Todos los poderes en la historia se han sustentado en su capacidad de dar miedo y en su capacidad de convencer. Seguramente todos han mezclado de una manera u otra estas dos fórmulas, la coacción y la seducción, pero no todos lo han hecho en las mismas proporciones. Maquiavelo ya aconsejaba al Príncipe que, si quería mantener su poder, era bueno que intentara ser querido por sus súbditos. Pero si no lo conseguía, como mínimo debía ser temido. Cuanto más sofisticado es un sistema político, cuanto más civilizado y más democrático, apuesta más por la convicción y la generación de consenso que por la amenaza con el uso de la fuerza, de la violencia que reclama en régimen de monopolio. Y se puede decir también al revés, cuanto menos interiorizados tiene los valores democráticos, cuanta más tendencia totalitaria o autoritaria, más necesita meter miedo y menos confía en convencer. La fórmula es dramática, pero no ineficaz. Unamuno distinguió, ante el franquismo, entre vencer y convencer. Dijo que el régimen vencería, pero no convencería; es decir, que ganaría la batalla del miedo pero perdería la batalla del consenso. Seguramente tenía toda la razón. Pero el régimen que salió y que aplicó esta apuesta duró cuarenta años. Como mínimo.

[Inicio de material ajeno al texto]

Lemma seq_inv r1 r2 s g x :
  In x (run (Seq r1 r2) s g) → ∃ y, In y (run r1 s g) ∧ In x (run r2 y.1 y.2).
Proof. simpl. intros Hx. by apply in_flat_map in Hx. Qed.

(** A greedy repetition of one character class takes between [lo] and
    [hi] characters of the class off the front, and can take any such
    number of them. *)
Lemma rep_chr_inv lo hi p s g x :
  In x (run (Rep lo hi (Chr p)) s g) →
  ∃ w, s = w ++ x.1 ∧ x.2 = g ∧ Forall (λ c, p c = true) w
       ∧ (lo ≤ length w)%nat ∧ ∀ h, hi = Some h → (length w ≤ h)%nat.
Proof.
  cbn [run]. generalize (length s) as fuel.
  assert (Hn : ∀ h, hi = Some h → (0 ≤ h)%nat) by (intros; lia).
  change (lo ≤ length ?w)%nat with (lo ≤ 0 + length w)%nat.
  intros fuel Hx.
  cut (∃ w, s = w ++ x.1 ∧ x.2 = g ∧ Forall (λ c, p c = true) w
            ∧ (lo ≤ 0 + length w)%nat ∧ ∀ h, hi = Some h → (0 + length w ≤ h)%nat).
  { done. }
  revert Hn Hx. generalize 0%nat as n. revert s.
  induction fuel as [|fuel IH]; intros s n Hn Hx;
    apply rounds_inv in Hx as [[-> Hlo]|(Hhi & fuel' & s1 & g1 & Hf & Hbody & _ & Hx)];
    try (exists []; simpl; repeat split; auto; try lia;
         intros h Hh; specialize (Hn h Hh); lia);
    try done.
  injection Hf as <-.
  apply chr_inv in Hbody as (c & -> & Hp & Hg). simpl in Hg. subst g1.
  destruct (IH s1 (S n)) as (w & Hs1 & Hxg & Hw & Hlo & Hbound); [|done|].
  { intros h ->. simpl in Hhi. apply Nat.ltb_lt in Hhi. lia. }
  exists (c :: w). simpl. repeat split; auto.
  - by rewrite Hs1 at 1.
  - lia.
  - intros h Hh. specialize (Hbound h Hh). lia.
Qed.
Lemma view_day_agree (h h' : heap) memo :
  (∀ l, l ∈ day_locs h memo → h' !! l = h !! l) →
  view_day h' memo = view_day h memo ∧ day_locs h' memo = day_locs h memo.
Proof.
  unfold view_day, day_locs. intros Hag.
  assert (h' !! memo = h !! memo) as Hr.
  { apply Hag. destruct (h !! memo) as [[]|]; set_solver. }
  rewrite Hr. destruct (h !! memo) as [[refs| |]|] eqn:Hm; try done.
  destruct (bind_agree h h' refs) as [-> ->]; [|done].
  intros l Hl. apply Hag, elem_of_cons. by right.
Qed.

Lemma view_day_locs_valid (h : heap) memo es :
  view_day h memo = Some es → ∀ l, l ∈ day_locs h memo → (l < length h)%nat.
Proof.
  unfold view_day, day_locs. intros Hv l Hl.
  destruct (h !! memo) as [[refs| |]|] eqn:Hm; try done.
  apply elem_of_cons in Hl as [->|Hl]; [by eapply lookup_lt_Some|].
  apply list_elem_of_bind in Hl as (r & Hl & Hr).
  apply mapM_Some in Hv.
  apply list_elem_of_lookup in Hr as [i Hi].
  destruct (Forall2_lookup_l _ _ _ _ _ Hv Hi) as (e & _ & He).
  by eapply view_unit_locs_valid.
Qed.

(** Cells added at the end of the store leave what was there as it is. *)
Lemma view_day_app (h new : heap) memo es :
  view_day h memo = Some es →
  view_day (h ++ new) memo = Some es ∧ day_locs (h ++ new) memo = day_locs h memo.
Proof.
  intros Hv. rewrite <- Hv. apply view_day_agree.
  intros l Hl. apply lookup_app_l. by eapply view_day_locs_valid.
Qed.

Lemma view_unit_app (h new : heap) r e :
  view_unit h r = Some e →
  view_unit (h ++ new) r = Some e ∧ unit_locs (h ++ new) r = unit_locs h r.
Proof.
  intros Hv. rewrite <- Hv. apply view_unit_agree.
  intros l Hl. apply lookup_app_l. by eapply view_unit_locs_valid.
Qed.

(** ** The monad *)

Lemma bind_Ok {S A B} (m : ST S A) (k : A → ST S B) s a s' :
  m s = (Ok a, s') → (m ≫= k) s = k a s'.
Proof. unfold mbind, ST_bind. by intros ->. Qed.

El poder tiene muchas maneras de meter miedo. Siempre es su capacidad de utilizar la fuerza. Pero hay algunas condiciones de este uso de la fuerza especialmente temibles. Una es la discrecionalidad: la posibilidad de utilizar esta fuerza sin más explicaciones que las propias necesidades y los propios caprichos. No de una manera razonada y de apariencia equitativa, sino absolutamente contingente e inexplicable. Porque le da la gana. Una segunda es la impunidad: La certeza de que este uso y abuso de la fuerza no será ni juzgado ni castigado, porque nadie juzga el poder, o en todo caso se juzga y absuelve él mismo, en un laberinto hecho a medida de sus intereses. Una tercera es la falta de límites: un poder da más miedo cuando se sabe que está dispuesto a todo, que no reconoce límite político ni moral, más allá de su propia conveniencia. Y una cuarta -hay habría muchas más, seguramente, pero lo detendremos aquí- sería el silencio, la ‘omertà’: la capacidad de invisibilizar sus propias acciones, de producir el silencio a su alrededor, y de hacer ver que no pasa lo que pasa.
Seguramente, decíamos, todos los poderes, desde siempre, confían a la vez en su capacidad de dar miedo y en su capacidad de generar consenso, de convencer. Pero decíamos también que no todos los combinan en las mismas proporciones. Y hay, de siempre, y también en el Estado moderno, una variante: convencer a unos para asustar a otros. Que asustar a una parte de sus ciudadanos sea precisamente lo que un poder utiliza para legitimarse ante los demás. Un poder a la medida de unos, de los intereses de los unos -ideológicos, de clase, territoriales o todo a la vez-, y que por tanto obtiene todas las bendiciones de parte de estos unos, y que renuncia totalmente a convencer a los demás, sino más bien que opta por meterles miedo, por ser temido entre ellos, sin aspirar ni siquiera a hacer gestos para ser amado, o al menos aceptado.
Se ha dicho muchas veces que el Estado español actual -no hablemos ya de sus antecedentes históricos- ha elegido, ante un número muy considerable de sus ciudadanos, ser temido, renunciando a ser apreciado. La unidad del Estado, su poder, han descansado -ante de un número considerable de ciudadanos, repartidos por todo el territorio, aunque de manera desigual- en su capacidad de utilizar la fuerza para asustar. La fuerza de la policía, los tribunales, de todos los instrumentos coercitivos del Estado, incluso la posibilidad consagrada constitucionalmente de utilizar el ejército, más que la vocación de convencer, de generar y ampliar consensos. Ciertamente esto ha hecho que el Estado sea percibido como propio, orgullosamente, por una parte de los ciudadanos. Pero para muchos otros, el Estado da miedo. Maquiavelo decía que para mantener el poder es mejor ser amado que ser temido, pero que si no eres querido tienes que buscar ser temido. El Estado español ha renunciado, ante muchos de sus ciudadanos, a la primera vía y está desde hace tiempo sólo en la segunda.
En este contexto, la aparición de noticias inquietantes en Público sobre los vínculos del CNI con algunos de los terroristas que hicieron los atentados en Barcelona y Cambrils y la espesa red de silencios tejida alrededor de estas informaciones, ayuda a alimentar esta relación de miedo con el Estado. Si el Estado da miedo, todo ello cae en el saco del miedo, lo amplifica y lo solidifica. Todo esto quieren decir las noticias que han aparecido. Pero significa también -y quizá sobre todo- la indiferencia con la que las ha querido ahogar.